For over 10 years, they have worked closely with us on aging concerns and have presented many webinars and in-person workshops.Their newsletter, The Zone, is a weekly mental health and nutrition tip sheet during times of change.


 

As the United States begins the process of reopening in response to the Pandemic, we can experience this with a variety of emotions. This spectrum of emotions may run between excitement, to relief, to fear and back again. A possible result of this kaleidoscope of emotions is to lead us into a state of ambivalence and repeatedly stating, “Yes, but…” During a state of ambivalence, we are continually weighing the pros and cons of the situation while trying to reach a sense of personal balance.

If a state of balance is not reached, we can become stuck, something often referred to as analysis paralysis. The result of being in a state of analysis paralysis will move us away from personal resilience and the ability to access our strengths, leaving us feeling stuck with no personal choices.

The good news is that with reflection, we can tap into the storehouse of our strengths and move beyond our ambivalence.

 

Key Takeaways

  • The process of the United States opening in response to the Pandemic will cause a new host of emotional experiences.
  • This spectrum of emotions can produce ambivalence.
  • The good news is that when we tap into our strengths, we can move beyond the state of ambivalence.

Best Practices

  • Continue your quest for personal strengths.
  • Assess the risks of old behaviors and the potential benefits of new behaviors.
  • Continue to nourish your mind-body-soul with nutrient dense foods and fluids, quality sleep, physical movement and spiritual practices.

Things to Limit

  • Saying, “Yes, but.”
  • Minimizing our ability to change.
  • Discounting our emotional state.
  • Minimizing the influence of the mind-body-soul connection.

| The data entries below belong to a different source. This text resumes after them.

(** ** Changing and adding a string *)
Lemma string_changed (st st' : pmem) (id : Z) (p : pool) (a pos' : Z) (ss ss' : list pstr) (i : nat) (s : pstr) :
  pool_strings st id p a ss -> pools st' = <[id := with_pos p pos']> (pools st) -> same_shape st st' -> p_pos p <= pos' <= p_end p ->
  (forall j x, ss' !! j = Some x -> j = i /\ x = s \/ j <> i /\ ss !! j = Some x) ->
  holds st' s -> ptr_block (s_hdr s) = p_m p -> ptr_off (s_hdr s) + INA_MEM_ALIGN_N (8 + s_cap s) a <= pos' ->
  (forall j x, j <> i -> ss !! j = Some x -> disjoint_regions (string_region a s) (string_region a x) /\
    forall n, n <= 8 + s_cap x -> mem_read st' (s_hdr x) n = mem_read st (s_hdr x) n) ->
  pool_strings st' id (with_pos p pos') a ss'.
Proof.
  intros [Hp Hh Hd] Hpools Hshape Hpos Hss Hs Hb Hend Hoth. destruct Hp as [H1 H2 H3 H4 H5 H6]. split.
  - split; try done; [by rewrite Hpools, lookup_insert_eq|]. destruct (same_shape_ok _ _ _ Hshape H2) as ((? & ?) & Hok). by split; [cbn; lia|].
  - intros j x Hx. destruct (Hss j x Hx) as [[-> ->]|[Hj Hx']]; [done|]. destruct (Hh j x Hx') as (Hx1 & Hx2 & Hx3). destruct (Hoth j x Hj Hx') as [_ Hf].
    split; [by apply (holds_frame st)|]. split; [done|]. cbn. lia.
  - intros j k x y Hx Hy Hjk. destruct (Hss j x Hx) as [[-> ->]|[Hj Hx']], (Hss k y Hy) as [[-> ->]|[Hk Hy']]; [done| | |by apply (Hd j k)].
    + by apply (Hoth k).
    + destruct (Hoth j x Hj Hx') as [[?|[?|?]] _]; unfold disjoint_regions; [left; congruence|right; lia..].
Qed.

(** Strings that do not share memory are apart by their regions. *)
Lemma other_strings (st : pmem) (id : Z) (p : pool) (a : Z) (ss : list pstr) (i j : nat) (s x : pstr) :
  pool_strings st id p a ss -> ss !! i = Some s -> ss !! j = Some x -> i <> j ->
  ptr_block (s_hdr x) = p_m p /\ ptr_block (s_hdr s) = p_m p /\ 8 < 8 + s_cap x <= INA_MEM_ALIGN_N (8 + s_cap x) a /\ 8 + s_cap s <= INA_MEM_ALIGN_N (8 + s_cap s) a /\
  ptr_off (s_hdr x) + INA_MEM_ALIGN_N (8 + s_cap x) a <= p_pos p /\
  (ptr_off (s_hdr x) + INA_MEM_ALIGN_N (8 + s_cap x) a <= ptr_off (s_hdr s) \/ ptr_off (s_hdr s) + INA_MEM_ALIGN_N (8 + s_cap s) a <= ptr_off (s_hdr x)).
Proof.
  intros [Hp Hh Hd] Hs Hx Hij. destruct (Hh i s Hs) as ([Hs1 Hs2 _] & Hs3 & Hs4), (Hh j x Hx) as ([Hx1 Hx2 _] & Hx3 & Hx4).
  pose proof (fixed_power _ _ _ _ Hp) as Ha. pose proof (align_cap (8 + s_cap s) a). pose proof (align_cap (8 + s_cap x) a).
  split; [done|]. split; [done|]. split; [lia|]. split; [lia|]. split; [lia|].
  destruct (Hd i j s x Hs Hx Hij) as [Hb|[Hb|Hb]]; cbn in Hb; [congruence|by right|by left].
Qed.
Lemma stored_others (st st' : pmem) (id : Z) (p : pool) (a : Z) (ss : list pstr) (i j : nat) (s x : pstr) (N n : Z) (L : list Z) :
  pool_strings st id p a ss -> ss !! i = Some s -> ss !! j = Some x -> i <> j -> N <= 8 + s_cap s -> stored st st' (s_hdr s) N L -> n <= 8 + s_cap x ->
  mem_read st' (s_hdr x) n = mem_read st (s_hdr x) n.
Proof.
  intros Hps Hs Hx Hij HN [_ _ _ Ho] Hn. destruct (other_strings st id p a ss i j s x Hps Hs Hx Hij) as (Hb & Hb' & Hc & Hc' & _ & Hd). apply Ho. lia.
Qed.
(* ===== verification/Table.v ===== *)
(** * The table interface

    What the hash table promises to its clients, the process contexts and the
    cron contexts: a finite map with keys of a fixed number of bytes whose
    entries an iterator delivers once each.  Clients are verified against the
    class [TableLaws]; [hashtable_table] and [hashtable_laws] show that the
    hash table of Hashtable.v is an instance. *)
From Stdlib Require Import ZArith Lia Bool.
From stdpp Require Import base numbers option fin_maps gmap list.
From S2P Require Import Prelude Error Hash Hashtable.

Module Table.
Import Error Hash Hashtable.

(** The operations that the clients use; [tb_iter] is a new iterator and the
    loop that calls its [next] until it fails, with the code of the failure;
    [tb_foreach] is the data for which a traversal calls a function that succeeds. *)
Class TableOps (T : Type) := {
  tb_set : T -> list Z -> Z -> T;
  tb_get : T -> list Z -> T * result Z;
  tb_remove : T -> list Z -> T * result Z;
  tb_count : T -> Z;
  tb_iter : T -> list Z * option Z;
  tb_foreach : T -> list Z
}.

Class TableLaws (n : nat) (T : Type) `{!TableOps T} := {
  tb_rep : T -> gmap (list Z) Z -> Prop;
  tb_set_rep t m k d : tb_rep t m -> valid_key n k -> d <> 0 -> tb_rep (tb_set t k d) (<[k := d]> m);
  tb_get_rep t m k : tb_rep t m -> valid_key n k ->
    tb_rep (tb_get t k).1 m /\
    (tb_get t k).2 = match m !! k with Some d => Ok d | None => Err (INA_ERR_NOT_ E_FOUND) end;
  tb_remove_rep t m k : tb_rep t m -> valid_key n k ->
    tb_rep (tb_remove t k).1 (delete k m) /\
    (tb_remove t k).2 = match m !! k with Some d => Ok d | None => Err (INA_ERR_NOT_ E_FOUND) end;
  tb_iter_rep t m : tb_rep t m ->
    exists l, l ≡ₚ map_to_list m /\ tb_iter t = (l.*2, Some (INA_ERR E_END_OF));
  tb_foreach_rep t m : tb_rep t m -> exists l, l ≡ₚ map_to_list m /\ tb_foreach t = l.*2
}.

(** ** The hash table *)

Lemma length_omap {A B} (f : A -> option B) l : (length (omap f l) <= length l)%nat.
Proof. 
  induction l as [|x l IH]; [done|].
  change (omap f (x :: l)) with (match f x with Some y => y :: omap f l | None => omap f l end).
  destruct (f x); cbn [length]; lia.
Qed.

Definition table_fuel (ht : hashtable) : nat := S (sum_list_with (fun b => length (b_nodes b)) (ht_buckets ht)).

Lemma contents_fuel n ht : (length (contents n ht) < table_fuel ht)%nat.
Proof.
  unfold table_fuel, contents.
  assert (forall l, length (concat (map (bucket_contents n) l)) <=
      sum_list_with (fun b => length (b_nodes b)) l)%nat as H.
  { induction l as [|b l IH]; cbn [map concat sum_list_with foldr]; [done|]. rewrite length_app.
    assert (length (bucket_contents n b) <= length (b_nodes b))%nat; [|simpl; lia].
    unfold bucket_contents. etrans; [apply length_omap|].
    unfold entries. rewrite length_take. lia. }
  specialize (H (take (Z.to_nat (ht_capacity ht)) (ht_buckets ht))).
  rewrite <- (take_drop (Z.to_nat (ht_capacity ht)) (ht_buckets ht)) at 2. rewrite sum_list_with_app. lia.
Qed.

Lemma visit_collect (l acc : list Z) : visit (fun l d => (l ++ [d], 0)) (fun _ => 0) l acc = (acc ++ l, None).
Proof.
  revert acc. induction l as [|x l IH]; intros acc; cbn [visit]; [by rewrite app_nil_r|].
  change (INA_FAILED 0) with false. cbn iota. by rewrite IH, <- app_assoc.
Qed.

Section Hashtables.
Variable clock : nat -> Z.

#[export] Instance hashtable_table : TableOps hashtable := {
  tb_set ht k d := fst (ina_hashtable_set clock ht (Some k) d);
  tb_get ht k := ina_hashtable_get clock ht (Some k);
  tb_remove ht k := ina_hashtable_remove clock ht (Some k);
  tb_count ht := ina_hashtable_count ht;
  tb_iter ht := drain (table_fuel ht) ht (ina_hashtable_iter_new ht);
  tb_foreach ht := fst (ina_hashtable_foreach (fun l d => (l ++ [d], 0)) (fun _ => 0) ht [])
}.

#[export] Program Instance hashtable_laws n (Hn : (4 <= n <= 16)%nat) : TableLaws n hashtable := {
  tb_rep := represents n
}.
Next Obligation.
  intros n Hn t m k d Hr Hk Hd. pose proof (set_represents n Hn clock t m k d Hr Hk Hd) as H. cbn [tb_set hashtable_table].
  destruct (ina_hashtable_set clock t (Some k) d). apply H.
Qed.
Next Obligation.
  intros n Hn t m k Hr Hk. pose proof (get_represents n Hn clock t k m Hr Hk) as H. cbn [tb_get hashtable_table].
  destruct (ina_hashtable_get clock t (Some k)) as [t' r]. split; apply H.
Qed.
Next Obligation.
  intros n Hn t m k Hr Hk. pose proof (remove_represents n Hn clock t m k Hr Hk) as H. cbn [tb_remove hashtable_table].
  destruct (ina_hashtable_remove clock t (Some k)) as [t' r]. split; apply H.
Qed.
Next Obligation.
  intros n Hn t m Hr. exists (contents n t). split; [by apply contents_spec|].
  eapply drain_contents; [exact Hr|apply contents_fuel].
Qed.
Next Obligation.
  intros n Hn t m Hr. exists (contents n t). split; [by apply contents_spec|]. cbn [tb_foreach hashtable_table].
  unfold ina_hashtable_foreach. rewrite foreach_buckets_visit by (by eapply represents_shapes).
  rewrite contents_data, visit_collect. done.
Qed.
End Hashtables.

(** ** Keys *)

Lemma le_bytes_inj n x y : 0 <= x < 2 ^ (8 * Z.of_nat n) -> 0 <= y < 2 ^ (8 * Z.of_nat n) ->
  le_bytes n x = le_bytes n y -> x = y.
Proof.
  revert x y. induction n as [|n IH]; intros x y Hx Hy; [simpl in *; lia|].
  cbn [le_bytes]. intros [= Hm Hd].
  replace (8 * Z.of_nat (S n)) with (8 + 8 * Z.of_nat n) in Hx, Hy by lia.
  rewrite Z.pow_add_r in Hx, Hy by lia. change (2 ^ 8) with 256 in *.
  assert (x / 256 = y / 256) by (apply IH; [| |done]; split;
    (apply Z.div_pos; lia) || (apply Z.div_lt_upper_bound; lia)).
  pose proof (Z.div_mod x 256). pose proof (Z.div_mod y 256). lia.
Qed.

(** A pointer that the table can store: its low word is not zero. *)
Definition good_ptr (p : Z) : Prop := 0 <= p < 2 ^ 64 /\ p mod 2 ^ 32 <> 0.

#[export] Instance good_ptr_dec p : Decision (good_ptr p).
Proof. unfold good_ptr. apply _. Defined.

Lemma good_ptr_nonzero p : good_ptr p -> p <> 0.
Proof. intros [_ H] ->. by apply H. Qed.

Lemma key_ptr_valid p : good_ptr p -> valid_key 8 (key_ptr p).
Proof.
  intros [Hr H]. split; [done|]. intros H0. apply H.
  unfold key_ptr, read32 in H0. cbn [le_bytes] in H0. unfold byte_at, nthZ in H0.
  change (Z.to_nat (0 + 1)) with 1%nat in H0. change (Z.to_nat (0 + 2)) with 2%nat in H0.
  change (Z.to_nat (0 + 3)) with 3%nat in H0. change (Z.to_nat 0) with 0%nat in H0. cbn [List.nth] in H0.
  change (2 ^ 8) with 256 in *. change (2 ^ 16) with 65536 in *. change (2 ^ 24) with 16777216 in *.
  change (2 ^ 32) with (256 * (256 * (256 * 256))). rewrite !Z.rem_mul_r by lia.
  pose proof (fun x => Z.mod_pos_bound x 256 ltac:(lia)) as Hb.
  pose proof (Hb p). pose proof (Hb (p / 256)). pose proof (Hb (p / 256 / 256)).
  pose proof (Hb (p / 256 / 256 / 256)). lia.
Qed.

Lemma key_ptr_inj p q : good_ptr p -> good_ptr q -> key_ptr p = key_ptr q -> p = q.
Proof. intros [Hp _] [Hq _]. by apply (le_bytes_inj 8). Qed.
End Table.
Lemma parse_pattern_schedule_witness :
  schedule_text office = bytes_of_string "*/15 22-2 * mar-12 mon-fri" /\
  exists tab, ina_cron_parse_pattern (schedule_text office) empty_timetable = Some (tab, Ok tt) /\
    matches tab (Tm 45 23 31 11 5) = true /\ matches tab (Tm 45 23 31 11 6) = false.
Proof.
  split; [reflexivity|].
  destruct (parse_pattern_schedule office eq_refl) as (tab & H & Hm).
  exists tab. split; [exact H|]. rewrite !Hm by (unfold tm_ok; simpl; lia). split; reflexivity.
Defined.

(** ** Any pattern *)

(** At most [n] more digits in the run that the text starts with, and nine in
    every other run. *)
Fixpoint short_runs (n : nat) (p : text) : bool :=
  match p with
  | [] => true
  | c :: p => if is_digit c then match n with O => false | S n => short_runs n p end else short_runs 9 p
  end.

Lemma short_runs_mono n n' p : (n <= n')%nat -> short_runs n p = true -> short_runs n' p = true.
Proof.
  revert n n'. induction p as [|c p IH]; intros n n' Hn; [done|]. cbn [short_runs].
  destruct (is_digit c); [|done]. destruct n as [|n]; [done|]. destruct n' as [|n']; [lia|]. apply IH. lia.
Qed.

Lemma short_runs_tail p n : (n <= 9)%nat -> short_runs n p = true -> short_runs 9 (tail p) = true.
Proof.
  intros Hn. destruct p as [|c p]; [done|]. cbn [short_runs tail]. destruct (is_digit c); [|done].
  destruct n; [done|]. apply short_runs_mono. lia.
Qed.

Lemma short_runs_drop k p : short_runs 9 p = true -> short_runs 9 (drop k p) = true.
Proof.
  revert p. induction k as [|k IH]; intros p Hp; [done|]. destruct p as [|c p]; [done|].
  cbn [drop]. apply IH. by apply (short_runs_tail (c :: p) 9).
Qed.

In closing, facing the future can be a daunting task. However, if we allow ourselves to remain stuck and wait for the results, we will feel that we have nothing to contribute and lose hope. Identifying our hopes and aspirations for the future offers the strong possibility that we will create the future we want.


Quote of the Week

“In these times I don’t, in a manner of speaking, know what I want; perhaps I don’t want what I know and want what I don’t know.” - Marsilio Ficino


About Our Guest Bloggers

The paraDocs are Dr. Francis L. Battisti, PhD, Psychotherapist, Distinguished Psychology Professor and former Executive V.P. and Chief Academic Officer and, Dr. Helen E. Battisti, PhD. Registered Dietitian and Nutritionist.

We have developed The ZONE, because that is exactly where you want to be during this pandemic. A place of focused attention to doing exactly what needs to be done to get you to where you need to be. The purpose of The Zone is to provide a weekly mental-health and nutrition tip-sheet during times of change.